Mortgage rates decline
BUSINESS BRIEFING
Mortgage rates decline
Rates on 30-year fixed-rate mortgages averaged 6.04% this week, down from 6.14% last week, mortgage company Freddie Mac said.
Rates on 15-year fixed-rate mortgages dropped to 5.73% from 5.81% last week, while five-year adjustable-rate mortgages fell to 5.87% from 5.98%. One-year adjustable-rate mortgages edged down to 5.29% from 5.33%.
The rates do not include add-on fees known as points. The nationwide fee for 30-year and 15-year mortgages averaged 0.7 of a point last week. The fee on five-year adjustable-rate mortgages averaged 0.6 of a point, and the fee on one-year adjustable-rate mortgages averaged 0.5 of a point.

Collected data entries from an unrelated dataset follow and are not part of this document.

(* ===== verification/Usertests.v ===== *)
(** * usertests.c: the tests of the system calls

    Each test is a program ([Cmds.sysE]): it makes calls, looks at their results and ends with a
    message of success, or complains and exits.  A test that repeats its calls a fixed number of
    times takes the number as an argument ([writetest_of] and so on). *)

From stdpp Require Import base list strings.
From Stdlib Require Import ZArith Lia.
From ITree Require Import ITree.
From S2P Require Import Prelude CString Format Fs Cmds.
Import Cmds.

Module Usertests.

(** The bytes of the array [buf] after [l] has been read into it. *)
Definition fill (l buf : list Z) : list Z := l ++ drop (length l) buf.

Definition O_RDONLY : Z := 0.
Definition O_WRONLY : Z := 1.
Definition O_RDWR : Z := 2.
Definition O_CREATE : Z := 0x200.
Definition O_CREATE_RDWR : Z := Z.lor O_CREATE O_RDWR.
Definition stdout : Z := 1.
(** [sizeof(buf)] *)
Definition sizeof_buf : Z := 8192.

(** [if (!ok) { printf(1, msg); exit(); }] *)
Definition check (ok : bool) (msg : string) : prog unit :=
  if ok then mret tt else println stdout msg [];; exit.

(** A call whose result must pass the test [p]. *)
Definition want (c : sysE Z) (p : Z -> bool) (msg : string) : prog unit := r ← call c; check (p r) msg.
Definition ok (r : Z) : bool := 0 <=? r.
Definition zero (r : Z) : bool := r =? 0.
Definition bad (r : Z) : bool := r <? 0.
Definition nonzero (r : Z) : bool := negb (r =? 0).

(** A string constant. *)
Definition str (s : string) : list Z := bytes_of_string s.
Definition say (s : string) : prog unit := println stdout s [].

Definition want_open (path : string) (mode : Z) (msg : string) : prog Z :=
  fd ← call (Open (str path) mode); check (ok fd) msg;; mret fd.
Definition do_call (c : sysE Z) : prog unit := drop_result (call c).

Definition iputtest : prog unit :=
  say "iput test";;
  want (Mkdir (str "iputdir")) ok "mkdir failed";;
  want (Chdir (str "iputdir")) ok "chdir iputdir failed";;
  want (Unlink (str "../iputdir")) ok "unlink ../iputdir failed";;
  want (Chdir (str "/")) ok "chdir / failed";;
  say "iput test ok".

Definition opentest : prog unit :=
  say "open test";;
  fd ← want_open "echo" 0 "open echo failed!";
  do_call (Close fd);;
  want (Open (str "doesnotexist") 0) bad "open doesnotexist succeeded!";;
  say "open test ok".

Fixpoint write_pairs (fd : Z) (i : Z) (n : nat) : prog unit :=
  match n with
  | O => mret tt
  | S n =>
      r ← call (Write fd (str "aaaaaaaaaa"));
      (if r =? 10 then mret tt else println stdout "error: write aa %d new file failed" [AInt i];; exit);;
      r ← call (Write fd (str "bbbbbbbbbb"));
      (if r =? 10 then mret tt else println stdout "error: write bb %d new file failed" [AInt i];; exit);;
      write_pairs fd (i + 1) n
  end.

Definition writetest_of (n : nat) : prog unit :=
  say "small file test";;
  fd ← want_open "small" O_CREATE_RDWR "error: creat small failed!";
  say "creat small succeeded; ok";;
  write_pairs fd 0 n;;
  say "writes ok";;
  do_call (Close fd);;
  fd ← want_open "small" O_RDONLY "error: open small failed!";
  say "open small succeeded ok";;
  r ← call (Read fd (20 * Z.of_nat n));
  check (fst r =? 20 * Z.of_nat n) "read failed";;
  say "read succeeded ok";;
  do_call (Close fd);;
  want (Unlink (str "small")) ok "unlink small failed";;
  say "small file test ok".
Definition writetest : prog unit := writetest_of 100.

(** The first word of [buf] is [i]; the rest is what it was. *)
Definition numbered (i : Z) (buf : list Z) : list Z := take 512 (put32 buf 0 i).

(** The loop that reads the file back; [n] blocks have been read. *)
Definition big_turn (blocks fd n : Z) : prog (Z + unit) :=
  r ← call (Read fd 512);
  if fst r =? 0 then
    if n =? blocks - 1 then printf stdout "read only %d blocks from big" [AInt n];; exit
    else mret (inr tt)
  else if negb (fst r =? 512) then println stdout "read failed %d" [AInt (fst r)];; exit
  else if negb (s32 (get32 (snd r) 0) =? n) then
    println stdout "read content of block %d is %d" [AInt n; AInt (s32 (get32 (snd r) 0))];; exit
  else mret (inl (n + 1)).

(** The test with a file of [blocks] blocks. *)
Definition writetest1_of (blocks : Z) (buf : list Z) : prog unit :=
  say "big files test";;
  fd ← want_open "big" O_CREATE_RDWR "error: creat big failed!";
  each (fun i => want (Write fd (numbered (Z.of_nat i) buf)) (fun w => w =? 512) "error: write big file failed") (seq 0 (Z.to_nat blocks));;
  do_call (Close fd);;
  fd ← want_open "big" O_RDONLY "error: open big failed!";
  ITree.iter (big_turn blocks fd) 0;;
  do_call (Close fd);;
  want (Unlink (str "big")) ok "unlink big failed";;
  say "big files ok".
Definition writetest1 : list Z -> prog unit := writetest1_of Fs.MAXFILE.

(** The names of [createtest]: a letter and a digit-like character. *)
Definition create_name (i : nat) : list Z := [97; 48 + Z.of_nat i].
Definition createtest_of (n : nat) : prog unit :=
  say "many creates, followed by unlink test";;
  each (fun i => fd ← call (Open (create_name i) O_CREATE_RDWR); do_call (Close fd)) (seq 0 n);;
  each (fun i => do_call (Unlink (create_name i))) (seq 0 n);;
  say "many creates, followed by unlink; ok".
Definition createtest : prog unit := createtest_of 52.

Definition dirtest : prog unit :=
  say "mkdir test";;
  want (Mkdir (str "dir0")) ok "mkdir failed";;
  want (Chdir (str "dir0")) ok "chdir dir0 failed";;
  want (Chdir (str "..")) ok "chdir .. failed";;
  want (Unlink (str "dir0")) ok "unlink dir0 failed";;
  say "mkdir test ok".

(** [buf] is the array's contents when the test begins.  One of the messages has no newline. *)
Definition unlinkread (buf : list Z) : prog unit :=
  say "unlinkread test";;
  fd ← want_open "unlinkread" O_CREATE_RDWR "create unlinkread failed";
  do_call (Write fd (str "hello"));;
  do_call (Close fd);;
  fd ← want_open "unlinkread" O_RDWR "open unlinkread failed";
  want (Unlink (str "unlinkread")) zero "unlink unlinkread failed";;
  fd1 ← call (Open (str "unlinkread") O_CREATE_RDWR);
  do_call (Write fd1 (str "yyy"));;
  do_call (Close fd1);;
  r ← call (Read fd sizeof_buf);
  (if fst r =? 5 then mret tt else printf stdout "unlinkread read failed" [];; exit);;
  check (zget 0 (fill (snd r) buf) 0 =? 104) "unlinkread wrong data";;
  want (Write fd (take 10 (fill (snd r) buf))) (fun w => w =? 10) "unlinkread write failed";;
  do_call (Close fd);;
  do_call (Unlink (str "unlinkread"));;
  say "unlinkread ok".

Definition linktest : prog unit :=
  say "linktest";;
  do_call (Unlink (str "lf1"));;
  do_call (Unlink (str "lf2"));;
  fd ← want_open "lf1" O_CREATE_RDWR "create lf1 failed";
  want (Write fd (str "hello")) (fun w => w =? 5) "write lf1 failed";;
  do_call (Close fd);;
  want (Link (str "lf1") (str "lf2")) ok "link lf1 lf2 failed";;
  do_call (Unlink (str "lf1"));;
  want (Open (str "lf1") 0) bad "unlinked lf1 but it is still there!";;
  fd ← want_open "lf2" 0 "open lf2 failed";
  r ← call (Read fd sizeof_buf);
  check (fst r =? 5) "read lf2 failed";;
  do_call (Close fd);;
  want (Link (str "lf2") (str "lf2")) bad "link lf2 lf2 succeeded! oops";;
  do_call (Unlink (str "lf2"));;
  want (Link (str "lf2") (str "lf1")) bad "link non-existant succeeded! oops";;
  want (Link (str ".") (str "lf1")) bad "link . lf1 succeeded! oops";;
  say "linktest ok".

(** A turn of [bigwrite]: a file of two writes of [sz] bytes. *)
Definition bigwrite_turn (buf : list Z) (sz : Z) : prog unit :=
  fd ← want_open "bigwrite" O_CREATE_RDWR "cannot create bigwrite";
  each (fun _ =>
    cc ← call (Write fd (take (Z.to_nat sz) buf));
    if cc =? sz then mret tt else println stdout "write(%d) ret %d" [AInt sz; AInt cc];; exit) (seq 0 2);;
  do_call (Close fd);;
  do_call (Unlink (str "bigwrite")).
Definition bigwrite_of (sizes : list Z) (buf : list Z) : prog unit :=
  say "bigwrite test";;
  do_call (Unlink (str "bigwrite"));;
  each (bigwrite_turn buf) sizes;;
  say "bigwrite ok".
(** [for (sz = 499; sz < 12 * 512; sz += 471)] *)
Definition bigwrite : list Z -> prog unit := bigwrite_of ((fun i => 499 + 471 * Z.of_nat i) <$> seq 0 12).

(** The loop that reads the file back, with the turn [i] and [total]. *)
Definition bigfile_turn (fd : Z) (v : Z * Z) : prog ((Z * Z) + Z) :=
  let '(i, total) := v in
  r ← call (Read fd 300);
  check (ok (fst r)) "read bigfile failed";;
  if fst r =? 0 then mret (inr total)
  else
    check (fst r =? 300) "short read bigfile";;
    check ((s8 (zget 0 (snd r) 0) =? i / 2) && (s8 (zget 0 (snd r) 299) =? i / 2)) "read bigfile wrong data";;
    mret (inl (i + 1, total + fst r)).
(** The test of a file of [n] times 600 bytes. *)
Definition bigfile_of (n : nat) : prog unit :=
  say "bigfile test";;
  do_call (Unlink (str "bigfile"));;
  fd ← call (Open (str "bigfile") O_CREATE_RDWR);
  (if ok fd then mret tt else printf stdout "cannot create bigfile" [];; exit);;
  each (fun i => want (Write fd (replicate 600 (Z.of_nat i))) (fun w => w =? 600) "write bigfile failed") (seq 0 n);;
  do_call (Close fd);;
  fd ← want_open "bigfile" 0 "cannot open bigfile";
  total ← ITree.iter (bigfile_turn fd) (0, 0);
  do_call (Close fd);;
  check (total =? Z.of_nat n * 600) "read bigfile wrong total";;
  do_call (Unlink (str "bigfile"));;
  say "bigfile test ok".
Definition bigfile : prog unit := bigfile_of 20.

Definition fourteen : prog unit :=
  say "fourteen test";;
  want (Mkdir (str "12345678901234")) zero "mkdir 12345678901234 failed";;
  want (Mkdir (str "12345678901234/123456789012345")) zero "mkdir 12345678901234/123456789012345 failed";;
  fd ← want_open "123456789012345/123456789012345/123456789012345" O_CREATE "create 123456789012345/123456789012345/123456789012345 failed";
  do_call (Close fd);;
  fd ← want_open "12345678901234/12345678901234/12345678901234" 0 "open 12345678901234/12345678901234/12345678901234 failed";
  do_call (Close fd);;
  want (Mkdir (str "12345678901234/12345678901234")) nonzero "mkdir 12345678901234/12345678901234 succeeded!";;
  want (Mkdir (str "123456789012345/12345678901234")) nonzero "mkdir 12345678901234/123456789012345 succeeded!";;
  say "fourteen ok".

Definition rmdot : prog unit :=
  say "rmdot test";;
  want (Mkdir (str "dots")) zero "mkdir dots failed";;
  want (Chdir (str "dots")) zero "chdir dots failed";;
  want (Unlink (str ".")) nonzero "rm . worked!";;
  want (Unlink (str "..")) nonzero "rm .. worked!";;
  want (Chdir (str "/")) zero "chdir / failed";;
  want (Unlink (str "dots/.")) nonzero "unlink dots/. worked!";;
  want (Unlink (str "dots/..")) nonzero "unlink dots/.. worked!";;
  want (Unlink (str "dots")) zero "unlink dots failed!";;
  say "rmdot ok".

(** The name of [bigdir]'s link number [i]. *)
Definition big_name (i : nat) : list Z := [120; 48 + Z.of_nat i / 64; 48 + Z.of_nat i mod 64].
Definition bigdir_of (n : nat) : prog unit :=
  say "bigdir test";;
  do_call (Unlink (str "bd"));;
  fd ← want_open "bd" O_CREATE "bigdir create failed";
  do_call (Close fd);;
  each (fun i => want (Link (str "bd") (big_name i)) zero "bigdir link failed") (seq 0 n);;
  do_call (Unlink (str "bd"));;
  each (fun i => r ← call (Unlink (big_name i)); if zero r then mret tt else printf stdout "bigdir unlink failed" [];; exit) (seq 0 n);;
  say "bigdir ok".
Definition bigdir : prog unit := bigdir_of 500.

(** Close the descriptor if the call gave one. *)
Definition close_ok (fd : Z) : prog unit := if ok fd then do_call (Close fd) else mret tt.
Definition iref_turn : prog unit :=
  want (Mkdir (str "irefd")) zero "mkdir irefd failed";;
  want (Chdir (str "irefd")) zero "chdir irefd failed";;
  do_call (Mkdir (str ""));;
  do_call (Link (str "README") (str ""));;
  fd ← call (Open (str "") O_CREATE);
  close_ok fd;;
  fd ← call (Open (str "xx") O_CREATE);
  close_ok fd;;
  do_call (Unlink (str "xx")).
Definition iref_of (n : nat) : prog unit :=
  say "empty file name";;
  each (fun _ => iref_turn) (seq 0 n);;
  do_call (Chdir (str "/"));;
  say "empty file name OK".
Definition iref : prog unit := iref_of 51.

PHARMACEUTICALSAmgen suspends motesanib trial
Amgen Inc.'s decision to suspend a clinical trial of its experimental cancer drug motesanib because of higher deaths among patients sets back the company's efforts to expand in the market for oncology treatments.
Thousand Oaks-based Amgen and Japan's Takeda Pharmaceutical Co. were testing the drug as a first-line treatment in combination with chemotherapy for non-small cell lung cancer, the companies said this week.
The trial was halted after an independent monitoring committee's review of 600 patients found higher early mortality rates among those getting the drug compared with those on a placebo.
Shares of Amgen fell $3.51, or 6.5%, to $50.13.
ENTERTAINMENTNYSE may delist Midway Games
Midway Games Inc., the video-game publisher controlled by Sumner Redstone, was notified by the New York Stock Exchange that the company might be delisted because its stock price was too low.
Chicago-based Midway says it has six months to get the price above $1.
A delisting would give holders of Midway's 6% and 7.125% notes the right to demand repayment, the company said in a quarterly filing this month.
Midway shares closed unchanged at 25 cents.
WALL STREETCEO replacement named at Lehman
A restructuring expert overseeing the liquidation of Lehman Bros. Holdings Inc. will replace Richard Fuld as chief executive on Dec. 31, a Lehman lawyer said.
Bryan Marsal of Alvarez & Marsal has been overseeing the wind-down of what was once the nation's fourth-largest investment bank.
Fuld, who joined Lehman as a college student in 1969, has been a target of public outrage over risky practices on Wall Street that helped send the economy into turmoil.
The Lehman bankruptcy filing on Sept. 15 was the biggest in U.S. history, with assets of $639 billion and debt of $613 billion.
INTERNETOnline ad sales climb in quarter
Despite the bad economy, Internet advertising revenue in the United States increased in the third quarter, an analysis showed.
The report from the Interactive Advertising Bureau and PricewaterhouseCoopers said online advertising revenue totaled almost $5.9 billion in the third quarter, up 11% from the same period last year and a 2% increase from the second quarter.
About 10% of all money spent on advertising in 2008 is going toward online ads, according to British advertising company ZenithOptimedia.